FEDERAL CIRCUIT COURT
OF AUSTRALIA
AT SYDNEY

SYG 2397 of 2015

BTE15

Applicant

And

MINISTER FOR IMMIGRATION & BORDER PROTECTION

First Respondent

ADMINISTRATIVE APPEALS TRIBUNAL

Second Respondent

REASONS FOR JUDGMENT

(revised from transcript)

  1. I have before me a show cause application seeking review of a decision of the Administrative Appeals Tribunal (Tribunal) made on 3 August 2015.  The Tribunal affirmed a decision of a delegate of the Minister not to grant the applicant a protection visa.  Background facts relating to the matter are set out in the Minister’s outline of legal submissions filed on 15 April 2016.    

  2. The applicant is a male citizen of China who arrived in Australia on 28 October 2008 as the holder of a business (Short Stay) subclass 456 visa.  The applicant first applied for a protection visa on 17 November 2008 (first application).[1]  A delegate of the Minister refused to grant the applicant a protection visa on 6 February 2009.[2]  The applicant subsequently applied to the Tribunal for review of the delegate's decision which was affirmed on 7 May 2009.[3]
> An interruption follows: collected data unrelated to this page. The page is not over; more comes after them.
(* ===== verification/Scenarios.v ===== *)
(** * Scenarios: faults as data, and the session that applies them

    [tape/chaos/scenarios.py] with the connector registry of
    [tape/connectors/base.py]: fault constructors, the rendering of server faults
    to the failpoint string, and the session that wraps registered connectors on
    entry, restores them on exit and checks the invariants. *)
From Stdlib Require Import QArith.
From S2P Require Import Prelude.
#[local] Open Scope Z_scope.
#[local] Open Scope nat_scope.

(** ** Insertion-ordered dicts *)
Section dict.
Context {K V : Type} `{!EqDecision K}.

Fixpoint dict_get (k : K) (d : list (K * V)) : option V :=
  match d with
  | [] => None
  | (k', v) :: d' => if decide (k' = k) then Some v else dict_get k d'
  end.

(** [d[k] = v]: in place when present, at the end otherwise *)
Fixpoint dict_set (k : K) (v : V) (d : list (K * V)) : list (K * V) :=
  match d with
  | [] => [(k, v)]
  | (k', v') :: d' => if decide (k' = k) then (k, v) :: d' else (k', v') :: dict_set k v d'
  end.
End dict.

(** ** Faults *)

Definition LAYER_SERVER : string := "server".
Definition LAYER_CONNECTOR : string := "connector".

(** [extra_msg] is the [_action_msg] that [_with] stashes on the object. *)
Module SFault.
Record t := mk {
  layer : string;
  target : string;
  action : string;
  probability : Q;
  after_n : Z;
  ms : Z;
  jitter : Q;
  tool : string;
  when : string;
  extra_msg : option string
}.
End SFault.

Definition crash (failpoint : string) (probability : Q) (after_n : Z) (when : string)
    : SFault.t :=
  SFault.mk LAYER_SERVER failpoint "panic" probability after_n 0 0 "" when None.

Definition delay (failpoint : string) (ms : Z) (probability jitter : Q) (when : string)
    : SFault.t :=
  SFault.mk LAYER_SERVER failpoint "sleep" probability 0 ms jitter "" when None.

(** [_fault_with]: the copy it makes does not carry [tool]. *)
Definition fault_with (f : SFault.t) (action_msg : string) : SFault.t :=
  SFault.mk f.(SFault.layer) f.(SFault.target) f.(SFault.action) f.(SFault.probability)
    f.(SFault.after_n) f.(SFault.ms) f.(SFault.jitter) "" f.(SFault.when)
    (Some action_msg).

Definition error (failpoint msg : string) (probability : Q) (when : string) : SFault.t :=
  fault_with (SFault.mk LAYER_SERVER failpoint "return" probability 0 0 0 "" when None) msg.

Definition one_selector (who connector tool : string) : result unit :=
  if decide (connector <> "" /\ tool <> "") then Err (ValueError (MBothTargets who))
  else if decide (connector = "" /\ tool = "") then Err (ValueError (MNoTarget who))
  else Ok tt.

Definition lose_ack (connector tool : string) (probability : Q) : result SFault.t :=
  _ ← one_selector "lose_ack" connector tool;
  mret (SFault.mk LAYER_CONNECTOR connector "lose_ack" probability 0 0 0 tool "" None).
Definition duplicate (connector tool : string) (probability : Q) : result SFault.t :=
  _ ← one_selector "duplicate" connector tool;
  mret (SFault.mk LAYER_CONNECTOR connector "duplicate" probability 0 0 0 tool "" None).
Definition delay_connector (connector : string) (ms : Z) (jitter : Q) : SFault.t :=
  SFault.mk LAYER_CONNECTOR connector "delay" 1 0 ms jitter "" "" None.

(** ** The failpoint string *)

Section render.
(** [f"{p:g}"] for a float *)
Variable fmt_g : Q -> string.

Definition rendered_action (f : SFault.t) : string :=
  let msg := default "chaos" f.(SFault.extra_msg) in
  if decide (f.(SFault.action) = "sleep") then "sleep(" +:+ pretty f.(SFault.ms) +:+ ")"
  else if decide (f.(SFault.action) = "return") then "return(" +:+ msg +:+ ")"
  else if decide (f.(SFault.action) = "print") then "print(" +:+ msg +:+ ")"
  else f.(SFault.action).

(** [_to_fail_spec] *)
Definition to_fail_spec (f : SFault.t) : result string :=
  if decide (f.(SFault.layer) <> LAYER_SERVER) then Err (ValueError MNotServerFault)
  else
    let action := rendered_action f in
    let p := f.(SFault.probability) in
    let skip := if decide (0 < f.(SFault.after_n))%Z
                then [pretty f.(SFault.after_n) +:+ "*off"] else [] in
    let fire := if negb (Qle_bool p 0) && negb (Qle_bool 1 p)
                then fmt_g p +:+ "*" +:+ action else action in
    Ok (f.(SFault.target) +:+ "=" +:+ join "->" (skip ++ [fire])).

Fixpoint map_result {A B} (f : A -> result B) (xs : list A) : result (list B) :=
  match xs with
  | [] => mret []
  | x :: xs' => y ← f x; ys ← map_result f xs'; mret (y :: ys)
  end.

Definition failpoints_env (faults : list SFault.t) : result string :=
  specs ← map_result to_fail_spec
            (filter (fun f => f.(SFault.layer) = LAYER_SERVER) faults);
  mret (join ";" specs).
End render.

(** ** The connector registry *)

(** A registered connector: a real one, or the [ChaosConnector] around another. *)
Inductive SConn (C : Type) :=
  | Real (c : C)
  | ChaosConnector (inner : SConn C) (faults : list SFault.t).
Arguments Real {C} _.
Arguments ChaosConnector {C} _ _.

Section registry.
Context {C : Type}.
(** the [name] attribute of a real connector *)
Variable own_name : C -> string.

(** [ChaosConnector.name] *)
Fixpoint conn_name (c : SConn C) : string :=
  match c with
  | Real c => own_name c
  | ChaosConnector inner _ => conn_name inner
  end.

Definition Registry : Type := list (string * SConn C).

(** [register(connector, name=name)] *)
Definition register (connector : SConn C) (name : string) : M Registry unit := fun reg =>
  let n := str_or name (conn_name connector) in
  if decide (n = "") then (Err (ValueError MConnectorNameRequired), reg)
  else (Ok tt, dict_set n connector reg).
End registry.
Arguments Registry : clear implicits.

(** ** Scenario and report *)

Module SInvariantResult.
Record t := mk { name : string; passed : bool; detail : string }.
End SInvariantResult.

(** [check(client=, run_id=)] reads the journal [J] the client sees, or raises. *)
Module SInvariant.
Record t (J : Type) := mk { name : string; check : J -> result SInvariantResult.t }.
Arguments mk {J} _ _.
Arguments name {J} _.
Arguments check {J} _ _.
End SInvariant.

Module Scenario.
Record t (J : Type) := mk {
  name : string;
  faults : list SFault.t;
  invariants : list (SInvariant.t J);
  seed : Z;
  strict_faults : bool
}.
Arguments mk {J} _ _ _ _ _.
Arguments name {J} _.
Arguments faults {J} _.
Arguments invariants {J} _.
Arguments seed {J} _.
Arguments strict_faults {J} _.
End Scenario.

(** [scenario]: the defaults are no seed and strict faults. *)
Definition scenario {J} (name : string) (faults : list SFault.t)
    (invariants : list (SInvariant.t J)) : Scenario.t J :=
  Scenario.mk name faults invariants 0 true.

Module Report.
Record t := mk {
  scenario_name : string;
  seed : Z;
  failpoints_spec : string;
  passed : bool;
  invariant_results : list SInvariantResult.t;
  notes : list string
}.
End Report.

Definition fail_with (r : Report.t) (results : list SInvariantResult.t)
    (notes : list string) : Report.t :=
  Report.mk r.(Report.scenario_name) r.(Report.seed) r.(Report.failpoints_spec) false
    (r.(Report.invariant_results) ++ results) (r.(Report.notes) ++ notes).
Definition pass_with (r : Report.t) (results : list SInvariantResult.t)
    (notes : list string) : Report.t :=
  Report.mk r.(Report.scenario_name) r.(Report.seed) r.(Report.failpoints_spec)
    r.(Report.passed) (r.(Report.invariant_results) ++ results) (r.(Report.notes) ++ notes).

(** ** The session *)

(** [unpatches] holds the originals its restore closures register again. *)
Module Session.
Record t (C : Type) := mk {
  registry : Registry C;
  report : Report.t;
  unpatches : list (SConn C)
}.
Arguments mk {C} _ _ _.
Arguments registry {C} _.
Arguments report {C} _.
Arguments unpatches {C} _.
End Session.

(** [by_connector.setdefault(f.target, []).append(f)] *)
Definition group_fault (f : SFault.t) (by_connector : list (string * list SFault.t)) :=
  dict_set f.(SFault.target)
    (default [] (dict_get f.(SFault.target) by_connector) ++ [f]) by_connector.

Section session.
Context {C J : Type}.
Variable own_name : C -> string.
Variable fmt_g : Q -> string.
(** [repr()] of a string; [type(ex).__name__] with [str(ex)] *)
Variable py_repr : string -> string.
Variable exn_text : exn -> string.
Variable scen : Scenario.t J.

Definition skip_fault (message : string) : M (Session.t C) unit := fun s =>
  let r := s.(Session.report) in
  let r' := if scen.(Scenario.strict_faults)
    then fail_with r [SInvariantResult.mk "strict_faults" false message] [message]
    else pass_with r [] [message] in
  (Ok tt, Session.mk s.(Session.registry) r' s.(Session.unpatches)).

(** [_wrap_connector]: the wrapper is registered under its own name *)
Definition wrap_connector (real : SConn C) (faults : list SFault.t)
    : M (Session.t C) unit := fun s =>
  match register own_name (ChaosConnector real faults) "" s.(Session.registry) with
  | (Ok _, reg) =>
    (Ok tt, Session.mk reg s.(Session.report) (s.(Session.unpatches) ++ [real]))
  | (Err e, reg) => (Err e, Session.mk reg s.(Session.report) s.(Session.unpatches))
  end.

Definition neither_text : string := "connector fault skipped: neither target nor tool set".
Definition unregistered_text (name : string) : string :=
  "connector fault for " +:+ py_repr name +:+ " skipped: connector not registered".
Definition none_registered_text : string :=
  "tool-scoped fault(s) skipped: no connectors registered".

(** Sort the connector faults by where they attach. *)
Fixpoint sort_faults (fs : list SFault.t) (by_connector : list (string * list SFault.t))
    (tool_scoped : list SFault.t)
    : M (Session.t C) (list (string * list SFault.t) * list SFault.t) :=
  match fs with
  | [] => mret (by_connector, tool_scoped)
  | f :: fs' =>
    if decide (f.(SFault.layer) <> LAYER_CONNECTOR) then sort_faults fs' by_connector tool_scoped
    else if decide (f.(SFault.target) <> "")
    then sort_faults fs' (group_fault f by_connector) tool_scoped
    else if decide (f.(SFault.tool) <> "")
    then sort_faults fs' by_connector (tool_scoped ++ [f])
    else _ ← skip_fault neither_text; sort_faults fs' by_connector tool_scoped
  end.

(** Wrap each targeted connector that is registered. *)
Definition wrap_target (tool_scoped : list SFault.t) (nf : string * list SFault.t)
    : M (Session.t C) unit := fun s =>
  match dict_get nf.1 s.(Session.registry) with
  | None => skip_fault (unregistered_text nf.1) s
  | Some real => wrap_connector real (nf.2 ++ tool_scoped) s
  end.

(** Fan the tool-scoped faults out to a connector not targeted by name. *)
Definition wrap_untargeted (already : list string) (tool_scoped : list SFault.t)
    (nc : string * SConn C) : M (Session.t C) unit :=
  if decide (nc.1 ∈ already) then mret tt else wrap_connector nc.2 tool_scoped.

Definition apply_connector_faults : M (Session.t C) unit :=
  sorted ← sort_faults scen.(Scenario.faults) [] [];
  let '(by_connector, tool_scoped) := sorted in
  _ ← for_each by_connector (wrap_target tool_scoped);
  match tool_scoped with
  | [] => mret tt
  | _ => fun s =>
    let registered := s.(Session.registry) in
    (_ ← (match registered with [] => skip_fault none_registered_text | _ => mret tt end);
     _ ← for_each registered (wrap_untargeted (by_connector.*1) tool_scoped);
     mret tt) s
  end.

(** Each restore closure, its exception swallowed. *)
Definition restore (real : SConn C) (reg : Registry C) : Registry C :=
  (register own_name real "" reg).2.

Definition check_one (j : J) (inv : SInvariant.t J) : SInvariantResult.t :=
  match SInvariant.check inv j with
  | Ok r => r
  | Err ex => SInvariantResult.mk (SInvariant.name inv) false
                ("check raised: " +:+ exn_text ex)
  end.

Definition check_invariants (j : J) (r : Report.t) : Report.t :=
  foldl (fun r inv =>
    let result := check_one j inv in
    if result.(SInvariantResult.passed) then pass_with r [result] []
    else fail_with r [result] []) r scen.(Scenario.invariants).

Definition session_exit (body_result : result unit) (j : J) (s : Session.t C)
    : Session.t C :=
  let reg := foldl (fun reg real => restore real reg) s.(Session.registry)
               (reverse s.(Session.unpatches)) in
  let r := match body_result with
    | Ok _ => s.(Session.report)
    | Err ex => fail_with s.(Session.report) [] ["body raised: " +:+ exn_text ex]
    end in
  Session.mk reg (check_invariants j r) s.(Session.unpatches).

(** [Session.__init__] *)
Definition open_report : result Report.t :=
  spec ← failpoints_env fmt_g scen.(Scenario.faults);
  mret (Report.mk scen.(Scenario.name) scen.(Scenario.seed) spec true [] []).

(** [run_scenario]: the body sees the wrapped registry and acts on the journal.
    An exception of the body is raised again after the exit; one raised on entry
    leaves without an exit. *)
Definition run_scenario (body : Registry C -> M J unit)
    : M (Registry C * J) Report.t := fun '(reg, j) =>
  match open_report with
  | Err e => (Err e, (reg, j))
  | Ok report =>
    match apply_connector_faults (Session.mk reg report []) with
    | (Err e, s) => (Err e, (s.(Session.registry), j))
    | (Ok _, s) =>
      let '(r, j') := body s.(Session.registry) j in
      let s' := session_exit r j' s in
      (match r with Ok _ => Ok s'.(Session.report) | Err e => Err e end,
       (s'.(Session.registry), j'))
    end
  end.
End session.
    [1] Court Book (CB) 1-26.

    [2] CB 27-35.

    [3] CB 36-41.

  3. The applicant lodged a second protection visa application on 4 December 2013 (second application).[4]  The applicant claimed to fear harm in China from creditors as he has borrowed money, from family members due to his failed marriages and because he will not be able to find a job in China or receive government support. 

    [4] CB 42-90.

  4. On 25 June 2014 a delegate of the Minister refused to grant the applicant a protection visa.[5]  The applicant applied to the Tribunal for review of this decision on 21 July 2014.[6]  The applicant attended a hearing before the Tribunal on 30 July 2015.[7] 

    [5] CB 123-136.

    [6] CB 137-142.

    [7] CB 162-165.

  5. The Tribunal made a decision on 3 August 2015 affirming the decision not to grant the applicant a protection visa.[8]

    [8] CB 175-180.

The decision of the Tribunal

  1. The Tribunal found that, applying the Full Federal Court decision in SZGIZ v Minister for Immigration[9] (SZGIZ) it was required to confine its decision to in respect of the applicant to consideration against the complementary protection criterion in s.36(2)(aa) of the Migration Act 1958 (Cth) (Migration Act).[10] 

    [9] [2013] FCAFC 71.

    [10] see [12]. It is submitted that this reveals no error, see AMA15 v Minister for Immigration [2015] FCA 1424.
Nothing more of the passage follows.